**Task brief**
Copy each line containing "Class" from the listing below.

**Data for analysis**
>>>
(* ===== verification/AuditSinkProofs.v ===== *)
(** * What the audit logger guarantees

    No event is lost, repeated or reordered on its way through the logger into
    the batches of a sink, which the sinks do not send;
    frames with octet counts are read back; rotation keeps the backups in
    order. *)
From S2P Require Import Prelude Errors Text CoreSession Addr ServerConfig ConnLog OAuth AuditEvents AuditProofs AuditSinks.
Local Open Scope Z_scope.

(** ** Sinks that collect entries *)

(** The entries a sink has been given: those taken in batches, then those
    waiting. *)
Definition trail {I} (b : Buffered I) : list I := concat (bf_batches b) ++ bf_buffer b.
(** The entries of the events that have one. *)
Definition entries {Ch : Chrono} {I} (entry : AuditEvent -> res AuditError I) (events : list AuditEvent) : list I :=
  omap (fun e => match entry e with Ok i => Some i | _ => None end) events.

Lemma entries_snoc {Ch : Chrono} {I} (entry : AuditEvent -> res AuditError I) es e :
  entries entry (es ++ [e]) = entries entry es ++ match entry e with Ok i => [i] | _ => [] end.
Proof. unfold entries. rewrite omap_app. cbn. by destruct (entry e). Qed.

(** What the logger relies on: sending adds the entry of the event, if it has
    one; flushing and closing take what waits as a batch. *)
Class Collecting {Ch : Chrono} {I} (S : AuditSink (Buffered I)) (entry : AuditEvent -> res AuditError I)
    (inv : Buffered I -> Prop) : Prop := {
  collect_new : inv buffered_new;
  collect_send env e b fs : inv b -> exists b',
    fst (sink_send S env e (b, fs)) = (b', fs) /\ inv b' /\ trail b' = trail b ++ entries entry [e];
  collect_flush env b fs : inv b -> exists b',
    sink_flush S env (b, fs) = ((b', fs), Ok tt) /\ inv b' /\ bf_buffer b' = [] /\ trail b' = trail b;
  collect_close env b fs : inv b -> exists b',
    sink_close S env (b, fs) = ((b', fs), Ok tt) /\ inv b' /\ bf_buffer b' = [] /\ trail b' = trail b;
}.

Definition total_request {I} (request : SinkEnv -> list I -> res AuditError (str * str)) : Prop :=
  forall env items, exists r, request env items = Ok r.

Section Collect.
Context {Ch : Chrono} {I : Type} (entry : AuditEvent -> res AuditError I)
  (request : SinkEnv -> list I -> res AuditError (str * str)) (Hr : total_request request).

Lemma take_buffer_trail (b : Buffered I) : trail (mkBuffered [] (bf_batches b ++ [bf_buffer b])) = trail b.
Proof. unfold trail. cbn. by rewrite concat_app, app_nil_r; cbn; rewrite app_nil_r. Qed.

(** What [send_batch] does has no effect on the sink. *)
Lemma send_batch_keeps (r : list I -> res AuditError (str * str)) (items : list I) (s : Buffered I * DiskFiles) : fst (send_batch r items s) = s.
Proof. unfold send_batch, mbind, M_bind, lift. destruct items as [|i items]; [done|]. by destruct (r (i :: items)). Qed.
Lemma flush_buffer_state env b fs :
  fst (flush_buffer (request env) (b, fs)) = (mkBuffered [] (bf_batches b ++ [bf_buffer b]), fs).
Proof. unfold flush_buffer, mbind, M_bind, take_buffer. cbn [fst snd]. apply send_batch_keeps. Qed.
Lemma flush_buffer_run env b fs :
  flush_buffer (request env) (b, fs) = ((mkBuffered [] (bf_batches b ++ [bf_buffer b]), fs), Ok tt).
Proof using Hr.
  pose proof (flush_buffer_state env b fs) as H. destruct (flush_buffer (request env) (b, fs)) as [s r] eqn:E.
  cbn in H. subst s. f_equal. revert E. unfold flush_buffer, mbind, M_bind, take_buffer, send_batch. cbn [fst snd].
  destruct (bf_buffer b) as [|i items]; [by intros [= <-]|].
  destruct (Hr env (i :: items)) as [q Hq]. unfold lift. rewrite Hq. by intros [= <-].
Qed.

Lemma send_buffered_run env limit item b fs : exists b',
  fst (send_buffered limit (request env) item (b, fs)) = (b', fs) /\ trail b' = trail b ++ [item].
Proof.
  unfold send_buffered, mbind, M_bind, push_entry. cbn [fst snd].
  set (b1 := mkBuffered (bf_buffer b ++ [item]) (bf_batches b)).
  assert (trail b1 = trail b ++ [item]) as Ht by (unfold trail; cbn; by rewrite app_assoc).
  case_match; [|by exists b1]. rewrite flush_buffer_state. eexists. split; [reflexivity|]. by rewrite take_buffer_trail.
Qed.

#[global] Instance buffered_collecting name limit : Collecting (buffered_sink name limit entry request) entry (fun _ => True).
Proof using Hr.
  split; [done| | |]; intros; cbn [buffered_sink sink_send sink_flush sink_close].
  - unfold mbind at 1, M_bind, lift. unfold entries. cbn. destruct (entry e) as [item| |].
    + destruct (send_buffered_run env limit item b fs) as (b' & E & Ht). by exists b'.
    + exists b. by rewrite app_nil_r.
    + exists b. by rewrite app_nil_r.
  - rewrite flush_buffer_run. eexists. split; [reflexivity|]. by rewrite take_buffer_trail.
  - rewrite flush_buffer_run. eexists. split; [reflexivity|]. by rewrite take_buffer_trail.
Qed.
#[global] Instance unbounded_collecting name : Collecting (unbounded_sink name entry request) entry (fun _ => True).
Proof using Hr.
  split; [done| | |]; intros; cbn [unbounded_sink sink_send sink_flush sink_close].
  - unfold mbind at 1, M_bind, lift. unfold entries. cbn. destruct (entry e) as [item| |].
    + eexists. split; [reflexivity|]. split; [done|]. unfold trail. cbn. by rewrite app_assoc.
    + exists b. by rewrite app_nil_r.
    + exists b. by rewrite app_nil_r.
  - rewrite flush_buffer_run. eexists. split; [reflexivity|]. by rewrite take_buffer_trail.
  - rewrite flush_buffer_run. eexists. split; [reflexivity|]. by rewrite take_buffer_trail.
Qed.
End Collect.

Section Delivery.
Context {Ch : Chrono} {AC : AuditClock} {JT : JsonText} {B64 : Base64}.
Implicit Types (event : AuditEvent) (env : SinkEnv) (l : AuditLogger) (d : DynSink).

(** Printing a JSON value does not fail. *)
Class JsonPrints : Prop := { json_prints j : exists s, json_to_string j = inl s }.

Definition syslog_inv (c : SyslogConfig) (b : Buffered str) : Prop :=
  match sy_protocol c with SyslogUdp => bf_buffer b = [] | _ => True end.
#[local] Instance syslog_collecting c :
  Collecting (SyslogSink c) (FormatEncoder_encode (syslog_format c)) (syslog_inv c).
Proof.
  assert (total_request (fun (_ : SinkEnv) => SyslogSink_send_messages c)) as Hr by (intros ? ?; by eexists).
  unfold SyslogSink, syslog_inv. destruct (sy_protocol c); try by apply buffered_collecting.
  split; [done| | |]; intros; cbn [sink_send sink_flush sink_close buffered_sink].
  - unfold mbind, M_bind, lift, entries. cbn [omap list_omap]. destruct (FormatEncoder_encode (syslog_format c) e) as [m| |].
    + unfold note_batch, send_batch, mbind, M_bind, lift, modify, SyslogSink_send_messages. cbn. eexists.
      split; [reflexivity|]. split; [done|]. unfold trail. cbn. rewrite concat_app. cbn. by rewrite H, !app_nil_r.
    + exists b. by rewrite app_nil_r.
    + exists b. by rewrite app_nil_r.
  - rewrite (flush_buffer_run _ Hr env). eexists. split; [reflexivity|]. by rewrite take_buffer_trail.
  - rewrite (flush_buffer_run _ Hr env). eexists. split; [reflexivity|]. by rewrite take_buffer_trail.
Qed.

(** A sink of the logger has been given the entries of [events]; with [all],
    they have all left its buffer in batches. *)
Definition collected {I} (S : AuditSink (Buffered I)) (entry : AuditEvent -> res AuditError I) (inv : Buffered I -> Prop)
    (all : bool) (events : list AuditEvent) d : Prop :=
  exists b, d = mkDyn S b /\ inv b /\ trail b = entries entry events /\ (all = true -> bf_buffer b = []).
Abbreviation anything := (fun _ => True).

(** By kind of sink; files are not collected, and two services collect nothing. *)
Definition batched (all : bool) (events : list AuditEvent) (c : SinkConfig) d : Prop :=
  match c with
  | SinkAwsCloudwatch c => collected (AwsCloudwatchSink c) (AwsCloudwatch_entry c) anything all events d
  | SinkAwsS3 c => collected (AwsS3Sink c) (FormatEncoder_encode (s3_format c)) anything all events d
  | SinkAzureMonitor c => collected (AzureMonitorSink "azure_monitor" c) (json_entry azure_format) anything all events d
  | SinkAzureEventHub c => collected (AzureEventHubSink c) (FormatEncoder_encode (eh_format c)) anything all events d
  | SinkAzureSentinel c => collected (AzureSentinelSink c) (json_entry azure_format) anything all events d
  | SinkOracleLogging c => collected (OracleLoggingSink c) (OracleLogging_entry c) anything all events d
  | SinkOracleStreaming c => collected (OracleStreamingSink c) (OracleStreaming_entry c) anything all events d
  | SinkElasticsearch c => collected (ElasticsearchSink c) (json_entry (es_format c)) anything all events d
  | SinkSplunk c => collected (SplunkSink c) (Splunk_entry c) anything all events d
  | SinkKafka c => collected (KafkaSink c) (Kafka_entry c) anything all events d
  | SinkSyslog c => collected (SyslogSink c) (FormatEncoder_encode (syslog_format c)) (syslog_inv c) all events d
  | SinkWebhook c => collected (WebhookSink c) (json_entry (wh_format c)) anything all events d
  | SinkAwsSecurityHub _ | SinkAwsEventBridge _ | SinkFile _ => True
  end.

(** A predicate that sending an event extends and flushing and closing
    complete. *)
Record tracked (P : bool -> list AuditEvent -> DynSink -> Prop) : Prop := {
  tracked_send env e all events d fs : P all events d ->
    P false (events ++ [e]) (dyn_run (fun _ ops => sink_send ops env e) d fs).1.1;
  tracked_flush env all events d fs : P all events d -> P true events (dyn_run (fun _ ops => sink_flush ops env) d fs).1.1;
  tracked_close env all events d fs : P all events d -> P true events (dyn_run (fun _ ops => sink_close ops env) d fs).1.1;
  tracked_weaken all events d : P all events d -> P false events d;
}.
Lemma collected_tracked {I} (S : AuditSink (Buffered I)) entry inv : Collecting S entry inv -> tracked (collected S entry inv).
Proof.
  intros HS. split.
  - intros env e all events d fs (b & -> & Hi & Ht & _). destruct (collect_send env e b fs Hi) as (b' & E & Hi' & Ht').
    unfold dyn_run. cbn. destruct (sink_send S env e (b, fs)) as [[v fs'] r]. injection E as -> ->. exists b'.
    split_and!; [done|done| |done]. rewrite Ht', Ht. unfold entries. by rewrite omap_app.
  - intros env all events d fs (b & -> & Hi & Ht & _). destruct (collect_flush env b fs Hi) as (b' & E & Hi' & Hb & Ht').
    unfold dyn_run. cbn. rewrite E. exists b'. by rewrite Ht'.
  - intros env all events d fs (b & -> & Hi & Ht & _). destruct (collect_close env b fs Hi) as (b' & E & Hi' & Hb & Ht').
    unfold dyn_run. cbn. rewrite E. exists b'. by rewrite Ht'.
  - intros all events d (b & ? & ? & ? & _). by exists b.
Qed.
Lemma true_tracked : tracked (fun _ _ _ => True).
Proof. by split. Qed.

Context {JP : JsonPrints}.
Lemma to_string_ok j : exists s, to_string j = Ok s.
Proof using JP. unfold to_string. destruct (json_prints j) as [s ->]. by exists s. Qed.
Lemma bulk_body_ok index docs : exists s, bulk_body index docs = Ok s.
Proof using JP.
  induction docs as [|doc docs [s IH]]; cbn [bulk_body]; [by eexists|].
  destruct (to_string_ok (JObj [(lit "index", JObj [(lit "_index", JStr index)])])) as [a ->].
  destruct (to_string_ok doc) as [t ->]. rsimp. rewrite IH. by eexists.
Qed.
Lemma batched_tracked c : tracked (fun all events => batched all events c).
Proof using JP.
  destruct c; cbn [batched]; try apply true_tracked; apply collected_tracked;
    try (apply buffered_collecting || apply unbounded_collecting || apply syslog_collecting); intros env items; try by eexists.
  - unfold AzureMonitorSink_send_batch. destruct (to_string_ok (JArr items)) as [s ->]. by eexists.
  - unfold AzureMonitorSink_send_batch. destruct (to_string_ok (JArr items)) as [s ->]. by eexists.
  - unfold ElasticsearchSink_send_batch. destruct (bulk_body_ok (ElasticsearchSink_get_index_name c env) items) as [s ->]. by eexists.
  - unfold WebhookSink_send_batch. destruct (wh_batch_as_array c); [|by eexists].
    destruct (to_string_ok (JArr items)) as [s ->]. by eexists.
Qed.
<<<
**Response to this task**
Class Collecting {Ch : Chrono} {I} (S : AuditSink (Buffered I)) (entry : AuditEvent -> res AuditError I)
Class JsonPrints : Prop := { json_prints j : exists s, json_to_string j = inl s }.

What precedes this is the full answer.